Kamis, 30 Mei 2019

Desain dan Jenis Kubah Masjid Terkini


Anda tentu sudah tidak asing lagi dengan nama masjid 99 kubah yang ada di Makassar, Sulawesi Selatan yang kini semakin tenar di telinga masyarakat Indonesia bukan? Pasalnya masjid dengan jumlah kubah 99 ini memiliki desain yang unik dibandingkan dengan desain masjid lain yang ada di Indonesia. Salah satu keunikannya terletak pada pembangunan kubahnya yang tidak hanya banyak akan tetapi juga mewah. Dalam pembuatan kubah masjid tersebut tentu pihak desainer sudah bekerja sama dengan pembuat kubah terbaik yang ada.

Mulai dari bahan yang dipakai dalam membuat kubahnya, ukuran kubah, warna kubah, hingga hal-hal yang terkait dengan kubah itu sendiri. Dalam menentukan pembuatan kubah masjid juga tidak bisa sembarangan dilakukan. Kubah masjid yang akan dibangun harus menyesuaikan dengan beberapa hal. Salah satu contohnya adalah memperhatikan bahan kubah yang harus kedap air. Hal ini diperuntukkan agar saat hujan turun lebat tidak terjadi kebocoran dan gangguan lainnya.

Untuk menyempurnakan pembangunan masjid yang telah didesain dengan sedemikian rupa, pembangunan atau pembuatan kubah juga harus memperhatikan bentuk dan ukuran dari kubah itu sendiri. seperti pada masjid dengan 99 kubah yang ada di Makassar. Pada masjid 99 kubah, terdapat beragam ukuran kubah yang berbeda-beda. Meskipun motif dan juga warnanya dibuat dengan selaras atau sama, akan tetapi menentukan ukuran kubah bisa berpengaruh terhadap desain keindahan kubah masjid itu sendiri.

Nah bagi anda yang belum pernah tahu bagaimana kubah masjid itu dibangun dan bagaimana menentukan bahan dan jenis kubah yang pada maka anda bisa mencari informasi selengkapnya di kubahmasjid.info yang mana di sana anda bisa mengetahui banyak hal perihal jenis-jenis kubah berdasarkan bahan, motif, warna dan lain sebagainya. Di bawah ini ada beberapa jenis bahan kubah yang biasa digunakan dalam pembangunan kubah masjid. Diantara jenisnya adalah sebagai berikut :
 

1.    Galvalum. 

Bahan gavalum untuk kubah ini dipercaya memiliki ketahanan terhadap panas yang sangat baik. Tidak heran jika ada banyak sekali orang yang memilih menggunakan bahan tersebut dalam membuat kubah untuk masjid yang akan dibangun. Adapun bahan dasarnya adalah alumunium, silicon, dan juga bahan zinc. Selain tahan panas, bahan ini juga dikenal sangat kokoh dan kuat. 
 

2.    Kubah enamel. 

Jika anda belum paham dengan arti enamel maka anda bisa menyebutnya dengan Teflon. Bahan Teflon biasa digunakan sebagai bahan peralatan dapur kebanyakan. Teflon sendiri merupakan salah satu bahan yang juga tahan terhadap panas.

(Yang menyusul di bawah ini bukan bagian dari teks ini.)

Lemma setup_children_ok a rv plan g e :
  idle e ->
  let '(e', tr, res) := setup_children a rv plan g e in
  (forall r, live r false tr = held e' r) /\ (res <> Ok true -> idle e') /\ visited e' /\
  (res = Ok true -> up e').
Proof.
  intros Hidle. assert (Hvis := idle_visited e Hidle). unfold setup_children.
  destruct (_tx_selector_config (rv_cfg rv)); [|split_and!; [by intros r; rewrite Hidle|done|done|done]].
  assert (Hsp := start_legs_spec (a_child a) (leg_specs g (rv_remote rv)) [] [] ltac:(done)).
  destruct (start_legs _ _ _ _) as [[children order] ok]. destruct Hsp as (Hch & Hin & Hall).
  destruct ok; cbn [negb].
  2:{ split_and!; [|done|done|done]. intros r. rewrite live_app, started_live, stopped_live, Hidle by done.
      destruct r; try done. by destruct (bool_decide _). }
  destruct (wire_services a) as [tr wired] eqn:Ew. destruct wired; cbn [negb].
  2:{ assert (Hid : forall e0, e0 = (if a_mav a && a_tun a then e <| _tx_parser_ids := map (fun n => (n, dict_get n children ≫= tv_parser)) TX_LEG_ORDER |>
                    <| _extra_rx_names := extra_rx g (rv_remote rv) |> <| _extra_tx_names := extra_tx g (rv_remote rv) |> else e) ->
          idle (e0 <| _children := [] |> <| _mav_service := None |> <| _tunnel_service := None |> <| _tx_selector := None |>
                   <| hub := false |> <| probe_feed := false |>)).
      { intros e0 ->. destruct (a_mav a && a_tun a); [by apply idle_cleared|]. intros r. specialize (Hidle r). by destruct r. }
      specialize (Hid _ eq_refl). split_and!; [|done|by apply idle_visited|done]. intros r. rewrite Hid, live_app, started_live.
      rewrite app_assoc, live_app. assert (Hw := wire_closed a). rewrite Ew in Hw. cbn [fst] in Hw. rewrite Hw, stopped_live by done.
      destruct r; try done. by destruct (bool_decide _). }
  assert (Hw := fun r b => wire_open a r b ltac:(by rewrite Ew)). rewrite Ew in Hw. cbn [fst] in Hw.
  rewrite (Hall eq_refl) in *. cbn [app] in *.
  assert (Hup : up (e <| _children := children |> <| _mav_service := Some None |> <| _tunnel_service := Some (tunnel_new 1445 true) |>
                   <| hub := true |> <| _stats_server := true |> <| _tick_task := Ticking |>)).
  { intros r Hr. assert (Hb : forall n, n ∈ RX_LEG_ORDER ++ TX_LEG_ORDER -> is_some (dict_get n children) = true).
    { intros n Hn. rewrite Hch. apply bool_decide_true. unfold leg_specs. rewrite map_app. set_solver. }
    unfold base in Hr. apply elem_of_app in Hr as [Hr|(n & -> & Hn)%list_elem_of_fmap]; [|by apply Hb].
    repeat (apply list_elem_of_In in Hr; destruct Hr as [<-|Hr]; [done|apply list_elem_of_In in Hr]). by apply not_elem_of_nil in Hr. }
  destruct (rv_remote rv) eqn:Er; cbn [_start_node_sessions]; (split_and!; [intros r|done|intros n Hn|intros _ r Hr]).
  - rewrite !live_app, started_live, Hw, nodes_live. specialize (Hidle r). destruct r; cbn in *; rewrite ?Hch; done.
  - apply (leg_names g true). eapply bool_decide_eq_true_1. rewrite <- Hch. exact Hn.
  - specialize (Hup r Hr). destruct r; try done. by apply base_no_node in Hr.
  - rewrite !live_app, started_live, Hw. specialize (Hidle r). destruct r; cbn in *; rewrite ?Hch; done.
  - apply (leg_names g false). eapply bool_decide_eq_true_1. rewrite <- Hch. exact Hn.
  - specialize (Hup r Hr). by destruct r.
Qed.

Meskipun jika dibandingkan dengan bahan galvalum bahan ini masih kurang bagus, akan tetapi pemakaian bahan ini akan sanga cocok untuk anda yang menginginkan pembuatan kubah dengan mengutamakan tampilannya. Apalagi anda juga bisa menjadikan bahan ini sebagai pelapis untuk kubah dengan bahan beton. 
 

3.    Stainless steel. 

Anda tentu sering melihat masjid atau musholla yang kubahnya berwarna silver dengan model yang berkilauan. Nah bahan ini biasanya menggunakan bahan stainless steel. Bahan yang satu ini terbilang memiliki keunggulan yakni sangat tahan lama dibandingkan dengan bahan lain. Selain sangat tahan lama, kubah dengan bahan yang satu ini juga memiliki keunggulan lain seperti kemudahan dalam perawatannya dan harganya yang lebih terjangkau dibandingkan dengan kubah dengan bahan lainnya. Akan tetapi untuk pembangunan masjid yang super besar sebaiknya tidak menggunakan bahan ini. 
 
Nah beberapa jenis bahan kubah di atas mungkin bisa menjadi refernsi anda dalam menentukan pembuatan kubah masjid yang menjadi target anda. Atau mungkin anda bisa melihat refernsi dari masjid-masjid lain yang telah dibangun dengan megahnya. Salah satunya adalah masjid 99 kubah.